[Work to complete]: Bring together all lines of the material below that contain the string "Hbody".
(Input data begins)
Variable settings : Settings.
Variable worker : nat → string → string → string → execution.
Variable rnd : nat → Q.
Variable timed_out : exn.
Variable is_timeout : exn → bool.
Variable is_async : bool.
Variable pause : Q → pyM unit.

Hypothesis pause_ok :
  ∀ d w, ∃ evs, pause d w = (Ok tt, w, evs) ∧ (evs = [] ∨ evs = [Slept d]).

Lemma process_with_post chat_id input_text model w :
  ∃ r w' evs,
    process_with settings worker rnd timed_out is_timeout is_async pause
                 chat_id input_text model w = (Ok r, w', evs)
    ∧ Z.of_nat (submissions evs) ≤ max_retries settings + 1
    ∧ Forall (λ t, t = Some (timeout_s settings)) (wait_timeouts evs)
    ∧ (∀ v, r = Some v →
            truthy v = true
            ∧ ∃ mid k, configured model = Some mid
                       ∧ _call_agent_blocking (worker k chat_id input_text mid) = Ok v)
    ∧ (configured model = None →
       r = None ∧ w' = w ∧ evs = [Logged ERROR MsgNotConfigured])
    ∧ (max_retries settings = 0 → sleeps evs = 0%nat ∧ drawn w' = drawn w)
    ∧ (live w = true →
       live w' = true ∧ (configured model ≠ None → 1 ≤ submissions evs)%nat).
Proof.
  unfold process_with. destruct (configured model) as [mid|] eqn:Hcfg.
  - rewrite bind_run. unfold log at 1, emit at 1. cbn beta iota zeta. rewrite bind_run.
    destruct (attempts_post settings worker rnd timed_out is_timeout is_async pause pause_ok
                chat_id input_text mid (range 0 (max_retries settings + 1)) None w)
      as (r & w1 & ev1 & E & Hs & Hsl & Hw & Hret & Hlast & Hlive).
    rewrite E.
    pose proof (length_attempts settings) as Hlen.
    pose proof (max_retries_nonneg settings) as Hnn.
    assert (max_retries settings = 0 → sleeps ev1 = 0%nat ∧ drawn w1 = drawn w) as Hzero.
    { intros Hz. apply Hlast. rewrite Hz. repeat constructor. }
    assert (live w = true → live w1 = true ∧ (1 ≤ submissions ev1)%nat) as Hl.
    { intros Hl. destruct (Hlive Hl) as [Hl1 Hone]. split; [exact Hl1|]. apply Hone. lia. }
    destruct r as [last_exc|v].
    + do 3 eexists. split; [reflexivity|].
      change (submissions ([Logged INFO (MsgStarting is_async chat_id)]
                ++ ev1 ++ [Logged ERROR (MsgGaveUp is_async chat_id last_exc)] ++ []))
        with (submissions (ev1 ++ [Logged ERROR (MsgGaveUp is_async chat_id last_exc)] ++ [])).
      change (sleeps ([Logged INFO (MsgStarting is_async chat_id)]
                ++ ev1 ++ [Logged ERROR (MsgGaveUp is_async chat_id last_exc)] ++ []))
        with (sleeps (ev1 ++ [Logged ERROR (MsgGaveUp is_async chat_id last_exc)] ++ [])).
      change (wait_timeouts ([Logged INFO (MsgStarting is_async chat_id)]
                ++ ev1 ++ [Logged ERROR (MsgGaveUp is_async chat_id last_exc)] ++ []))
        with (wait_timeouts (ev1 ++ [Logged ERROR (MsgGaveUp is_async chat_id last_exc)] ++ [])).
      rewrite submissions_app, sleeps_app, wait_timeouts_app. simpl.
      rewrite app_nil_r, !Nat.add_0_r.
      split_and!; try done; try lia.
      all: try (intros Hz; destruct (Hzero Hz); auto; fail).
      all: try (intros Hlv; destruct (Hl Hlv); auto; fail).
    + do 3 eexists. split; [reflexivity|].
      rewrite app_nil_r.
      change (submissions ([Logged INFO (MsgStarting is_async chat_id)] ++ ev1))
        with (submissions ev1).
      change (sleeps ([Logged INFO (MsgStarting is_async chat_id)] ++ ev1))
        with (sleeps ev1).
      change (wait_timeouts ([Logged INFO (MsgStarting is_async chat_id)] ++ ev1))
        with (wait_timeouts ev1).
      split_and!; try done; try lia.
      all: try (intros Hz; destruct (Hzero Hz); auto; fail).
      all: try (intros Hlv; destruct (Hl Hlv); auto; fail).
      intros v' [= <-]. destruct (Hret v eq_refl) as [k Hk].
      split; [eapply call_agent_truthy; exact Hk | eauto].
  - do 3 eexists. split; [reflexivity|]. simpl.
    pose proof (max_retries_nonneg settings).
    split_and!; try done; try lia.
    all: try (intros Hlv; split; [exact Hlv | congruence]).
    unfold submissions. simpl. lia.
Qed.

End ProcessFacts.

(** ** The whole call in closed form *)

Lemma process_with_run settings worker rnd timed_out is_timeout is_async pause
      chat_id input_text model w :
  process_with settings worker rnd timed_out is_timeout is_async pause
               chat_id input_text model w
  = match configured model with
    | None => (Ok None, w, [Logged ERROR MsgNotConfigured])
    | Some mid =>
        match for_each (range 0 (max_retries settings + 1))
                       (attempt_with settings worker rnd timed_out is_timeout is_async pause
                                     chat_id input_text mid) None w with
        | (Ok (inr v), w', evs) =>
            (Ok (Some v), w', Logged INFO (MsgStarting is_async chat_id) :: evs)
        | (Ok (inl last_exc), w', evs) =>
            (Ok None, w',
             Logged INFO (MsgStarting is_async chat_id)
                    :: evs ++ [Logged ERROR (MsgGaveUp is_async chat_id last_exc)])
        | (Raise e, w', evs) =>
            (Raise e, w', Logged INFO (MsgStarting is_async chat_id) :: evs)
        | (Hang, w', evs) =>
            (Hang, w', Logged INFO (MsgStarting is_async chat_id) :: evs)
        end
    end.
Proof.
  unfold process_with. destruct (configured model) as [mid|]; [|reflexivity].
  rewrite bind_run. unfold log at 1, emit at 1. cbn beta iota zeta. rewrite bind_run.
  destruct (for_each _ _ None w) as [[[[s|v]|e|] w'] evs]; simpl; rewrite ?app_nil_r;
    reflexivity.
Qed.

(** ** Two runs of the loop side by side *)

Lemma for_each_similar {X S1 S2 R} (keep : event → bool)
      (body1 : X → S1 → pyM (S1 + R)) (body2 : X → S2 → pyM (S2 + R)) :
  (∀ x s1 s2 w, similar keep (body1 x s1 w) (body2 x s2 w)) →
  ∀ xs s1 s2 w, similar keep (for_each xs body1 s1 w) (for_each xs body2 s2 w).
Proof.
  intros Hbody xs. induction xs as [|x rest IH]; intros s1 s2 w.
  - repeat split.
  - simpl. rewrite !bind_run.
    specialize (Hbody x s1 s2 w).
    destruct (body1 x s1 w) as [[r1 w1] ev1], (body2 x s2 w) as [[r2 w2] ev2].
    destruct Hbody as (Hw & Hev & Hflow).
    unfold similar, world_of, events_of, result_of in *. simpl in *. subst w2.
    destruct r1 as [[s1'|v1]|e1|], r2 as [[s2'|v2]|e2|]; simpl in Hflow; try contradiction.
    + specialize (IH s1' s2' w1).
      destruct (for_each rest body1 s1' w1) as [[r1 w1'] ev1'],
               (for_each rest body2 s2' w1) as [[r2 w2'] ev2'].
      destruct IH as (Hw' & Hev' & Hflow'). simpl in *.
      rewrite !observe_app, Hev, Hev'. repeat split; assumption.
    + subst v2. simpl. rewrite !observe_app, Hev. repeat split.
    + repeat split; assumption.
Qed.

Ltac finish_similar :=
  cbn [observe];
  repeat match goal with H : ∀ lvl msg, _ (Logged lvl msg) = false |- _ => rewrite !H end;
  cbn [observe]; done.

Section Simulation.

Variable settings : Settings.
Variable rnd : nat → Q.
Variable worker1 worker2 : nat → string → string → string → execution.
Variable timed_out1 timed_out2 : exn.
Variable is_timeout1 is_timeout2 : exn → bool.
Variable is_async1 is_async2 : bool.
Variable pause1 pause2 : Q → pyM unit.
Variable keep : event → bool.

Hypothesis keep_log : ∀ lvl msg, keep (Logged lvl msg) = false.

Hypothesis pause_similar :
  ∀ d w, ∃ ev1 ev2,
    pause1 d w = (Ok tt, w, ev1) ∧ pause2 d w = (Ok tt, w, ev2)
    ∧ observe keep ev1 = observe keep ev2.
(Input data ends)
[Written response]:
  intros Hbody xs. induction xs as [|x rest IH]; intros s1 s2 w.
    specialize (Hbody x s1 s2 w).
    destruct Hbody as (Hw & Hev & Hflow).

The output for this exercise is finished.